Definition of Adjusted EBITDA
We define Adjusted EBITDA as total partnership earnings before interest, taxes, depreciation, depletion, amortization and other non-cash items, such as non-cash compensation expense, gains and losses on disposals of assets, the allowance for equity funds used during construction, unrealized gains and losses on commodity risk management activities, inventory valuation adjustments, non-cash impairment charges, losses on extinguishments of debt, and other non-operating income or expense items. Inventory adjustments that are excluded from the calculation of Adjusted EBITDA represent only the changes in lower of cost or market reserves on inventory that is carried at last-in, first-out (“LIFO”). These amounts are unrealized valuation adjustments applied to Sunoco LP’s fuel volumes remaining in inventory at the end of the period.
Adjusted EBITDA reflects amounts for unconsolidated affiliates based on the same recognition and measurement methods used to record equity in earnings of unconsolidated affiliates. Adjusted EBITDA related to unconsolidated affiliates excludes the same items with respect to the unconsolidated affiliate as those excluded from the calculation of Adjusted EBITDA, such as interest, taxes, depreciation, depletion, amortization and other non-cash items. Although these amounts are excluded from Adjusted EBITDA related to unconsolidated affiliates, such exclusion should not be understood to imply that we have control over the operations and resulting revenues and expenses of such affiliates. We do not control our unconsolidated affiliates; therefore, we do not control the earnings or cash flows of such affiliates. The use of Adjusted EBITDA or Adjusted EBITDA related to unconsolidated affiliates as an analytical tool should be limited accordingly.
Adjusted EBITDA is used by management to determine our operating performance and, along with other financial and volumetric data, as internal measures for setting annual operating budgets, assessing financial performance of our numerous business locations, as a measure for evaluating targeted businesses for acquisition, and as a measurement component of incentive compensation.

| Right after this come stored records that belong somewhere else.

(* ===== verification/Money.v ===== *)
(** * Money: decimal amounts at the width the database keeps them

    Every money column of [src/src/prisma/schema.prisma] is a PostgreSQL
    numeric(18,4).  Here such a value is a [Z] counting units of 0.0001, and
    the decimal.js values the services compute with before rounding are
    rationals.  Sums and differences of four-digit amounts are exact in
    decimal.js (twenty significant digits) as long as they stay below 10^20
    units; a numeric(18,4) column keeps them below 10^18.  Products and
    quotients are rounded by the library, whose rounding is a parameter. *)
From S2P Require Import Prelude.
From Stdlib Require Export QArith Qround.
From Stdlib Require Import Lqa.
#[global] Close Scope Q_scope.
#[global] Open Scope Z_scope.

(** ** Rounding to four decimals

    [x.toDecimalPlaces(4)] with the default rounding mode ROUND_HALF_UP: to
    the nearest multiple of 0.0001, ties away from zero. *)
Definition round_half_up (n : Z) (d : positive) : Z :=
  if 0 <=? n then (2 * n + Z.pos d) / (2 * Z.pos d)
  else - ((2 * (- n) + Z.pos d) / (2 * Z.pos d)).

Definition to_dp4 (q : Q) : Z := round_half_up (Qnum q * 10000) (Qden q).

(** The decimal a four-digit column denotes: [new Decimal(col.toString())]. *)
Definition dec (z : Z) : Q := z # 10000.

Lemma round_half_up_exact n d : round_half_up (n * Z.pos d) d = n.
Proof.
  unfold round_half_up. destruct (0 <=? n * Z.pos d) eqn:E.
  - symmetry. apply (Z.div_unique _ _ _ (Z.pos d)); lia.
  - enough ((2 * - (n * Z.pos d) + Z.pos d) / (2 * Z.pos d) = - n) by lia.
    symmetry. apply (Z.div_unique _ _ _ (Z.pos d)); lia.
Qed.

Lemma to_dp4_dec z : to_dp4 (dec z) = z.
Proof. apply (round_half_up_exact z 10000). Qed.

Lemma round_half_up_mono n1 n2 d : n1 <= n2 -> round_half_up n1 d <= round_half_up n2 d.
Proof.
  intros Hle. unfold round_half_up.
  destruct (0 <=? n1) eqn:E1, (0 <=? n2) eqn:E2; reflect.
  - apply Z.div_le_mono; lia.
  - lia.
  - assert (0 <= (2 * - n1 + Z.pos d) / (2 * Z.pos d)) by (apply Z.div_pos; lia).
    assert (0 <= (2 * n2 + Z.pos d) / (2 * Z.pos d)) by (apply Z.div_pos; lia). lia.
  - apply Z.opp_le_mono. rewrite !Z.opp_involutive. apply Z.div_le_mono; lia.
Qed.

(** Half a unit bounds the rounding error. *)
Lemma round_half_up_error n d :
  2 * Z.abs (round_half_up n d * Z.pos d - n) <= Z.pos d.
Proof.
  unfold round_half_up. destruct (0 <=? n) eqn:E; reflect.
  - pose proof (Z.mod_pos_bound (2 * n + Z.pos d) (2 * Z.pos d)).
    pose proof (Z.div_mod (2 * n + Z.pos d) (2 * Z.pos d)). nia.
  - pose proof (Z.mod_pos_bound (2 * - n + Z.pos d) (2 * Z.pos d)).
    pose proof (Z.div_mod (2 * - n + Z.pos d) (2 * Z.pos d)). nia.
Qed.

Lemma round_half_up_scale n d k :
  round_half_up (n * Z.pos k) (d * k) = round_half_up n d.
Proof.
  unfold round_half_up. rewrite Pos2Z.inj_mul.
  destruct (0 <=? n) eqn:E; reflect.
  - replace (0 <=? n * Z.pos k) with true by (symmetry; apply Z.leb_le; nia).
    replace (2 * (n * Z.pos k) + Z.pos d * Z.pos k) with ((2 * n + Z.pos d) * Z.pos k) by lia.
    replace (2 * (Z.pos d * Z.pos k)) with (2 * Z.pos d * Z.pos k) by lia.
    apply Z.div_mul_cancel_r; lia.
  - replace (0 <=? n * Z.pos k) with false by (symmetry; apply Z.leb_gt; nia).
    replace (2 * - (n * Z.pos k) + Z.pos d * Z.pos k)
      with ((2 * - n + Z.pos d) * Z.pos k) by lia.
    replace (2 * (Z.pos d * Z.pos k)) with (2 * Z.pos d * Z.pos k) by lia.
    f_equal. apply Z.div_mul_cancel_r; lia.
Qed.

Lemma to_dp4_mono q1 q2 : (q1 <= q2)%Q -> to_dp4 q1 <= to_dp4 q2.
Proof.
  intros H. unfold to_dp4, Qle in *. destruct q1 as [n1 d1], q2 as [n2 d2]. cbn in *.
  rewrite <- (round_half_up_scale (n1 * 10000) d1 d2).
  rewrite <- (round_half_up_scale (n2 * 10000) d2 d1).
  rewrite (Pos.mul_comm d2 d1). apply round_half_up_mono. nia.
Qed.

#[export] Instance to_dp4_proper : Proper (Qeq ==> eq) to_dp4.
Proof.
  intros q1 q2 H. apply Z.le_antisymm; apply to_dp4_mono; rewrite H; apply Qle_refl.
Qed.

Lemma to_dp4_nonneg q : (0 <= q)%Q -> 0 <= to_dp4 q.
Proof. intros H. apply to_dp4_mono in H. exact H. Qed.

(** ** The numeric library

    decimal.js rounds the exact product or quotient to its precision.  The
    model takes that rounding as a parameter: it is monotone and leaves every
    value of at most twenty significant digits alone, in particular every
    multiple of 0.0001 below 10^16. *)
Class DecimalLib := {
  rnd : Q -> Q;
  rnd_mono : forall p q, (p <= q)%Q -> (rnd p <= rnd q)%Q;
  rnd_exact : forall z, Z.abs z < 10 ^ 20 -> (rnd (dec z) == dec z)%Q;
}.

Definition d_times `{DecimalLib} (a b : Q) : Q := rnd (a * b)%Q.
Definition d_div `{DecimalLib} (a b : Q) : Q := rnd (a / b)%Q.

Lemma rnd_nonneg `{DecimalLib} q : (0 <= q)%Q -> (0 <= rnd q)%Q.
Proof.
  intros Hq. apply Qle_trans with (rnd (dec 0)).
  - rewrite rnd_exact by lia. done.
  - apply rnd_mono. by apply Qle_trans with 0%Q.
Qed.

(** An instance: a library of unbounded precision. *)
#[export] Instance exact_decimals : DecimalLib.
Proof. refine {| rnd q := q |}; [done|]. intros. apply Qeq_refl. Defined.

(** ** Column widths *)

(** A numeric(18,4) column rejects values of eighteen digits or more. *)
Definition fits_18_4 (z : Z) : bool := Z.abs z <? 10 ^ 18.

(** A numeric(10,2) column holds hundredths; the server rounds a four-digit
    value to the nearest hundredth, ties away from zero. *)
Definition to_numeric_10_2 (z : Z) : Z := round_half_up z 100.
Definition fits_10_2 (c : Z) : bool := Z.abs c <? 10 ^ 10.

(** [Decimal.min] of three amounts. *)
Definition min3 (a b c : Z) : Z := Z.min a (Z.min b c).

(** A decimal.js value as the callers pass it in: NaN and the infinities are
    kept apart so that [isFinite] guards can be modelled. *)
Inductive decimal :=
  | Finite (q : Q)
  | NonFinite.

(** [!x.isFinite() || x.lessThanOrEqualTo(0)] *)
Definition not_positive (d : decimal) : bool :=
  match d with
  | Finite q => Qle_bool q 0
  | NonFinite => true
  end.

Definition finite_value (d : decimal) : Q :=
  match d with Finite q => q | NonFinite => 0%Q end.

(** [Decimal.max] of two values. *)
Definition Qmax_ (a b : Q) : Q := if Qle_bool a b then b else a.

(** [Decimal.min] of two values. *)
Definition Qmin_ (a b : Q) : Q := if Qle_bool a b then a else b.

(** Rounding a minimum with a four-digit amount is the minimum of the rounded
    amounts. *)
Lemma to_dp4_min z q : to_dp4 (Qmin_ (dec z) q) = Z.min z (to_dp4 q).
Proof.
  unfold Qmin_. destruct (Qle_bool (dec z) q) eqn:E.
  - apply Qle_bool_iff, to_dp4_mono in E. rewrite to_dp4_dec in *. lia.
  - assert (q <= dec z)%Q as Hle.
    { apply Qlt_le_weak, Qnot_le_lt. intros Hle. apply Qle_bool_iff in Hle. congruence. }
    apply to_dp4_mono in Hle. rewrite to_dp4_dec in Hle. lia.
Qed.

Definition of Distributable Cash Flow
We define Distributable Cash Flow as net income, adjusted for certain non-cash items, less distributions to preferred unitholders and maintenance capital expenditures. Non-cash items include depreciation, depletion and amortization, non-cash compensation expense, amortization included in interest expense, gains and losses on disposals of assets, the allowance for equity funds used during construction, unrealized gains and losses on commodity risk management activities, inventory valuation adjustments, non-cash impairment charges, losses on extinguishments of debt, and deferred income taxes. For unconsolidated affiliates, Distributable Cash Flow reflects the Partnership’s proportionate share of the investee’s distributable cash flow.
Distributable Cash Flow is used by management to evaluate our overall performance. Our partnership agreement requires us to distribute all available cash, and Distributable Cash Flow is calculated to evaluate our ability to fund distributions through cash generated by our operations.
On a consolidated basis, Distributable Cash Flow includes 100% of the Distributable Cash Flow of Energy Transfer’s consolidated subsidiaries. However, to the extent that noncontrolling interests exist among our subsidiaries, the Distributable Cash Flow generated by our subsidiaries may not be available to be distributed to our partners. In order to reflect the cash flows available for distributions to our partners, we have reported Distributable Cash Flow attributable to partners, which is calculated by adjusting Distributable Cash Flow (consolidated), as follows:
For subsidiaries with publicly traded equity interests, Distributable Cash Flow (consolidated) includes 100% of Distributable Cash Flow attributable to such subsidiary, and Distributable Cash Flow attributable to our partners includes distributions to be received by the parent company with respect to the periods presented.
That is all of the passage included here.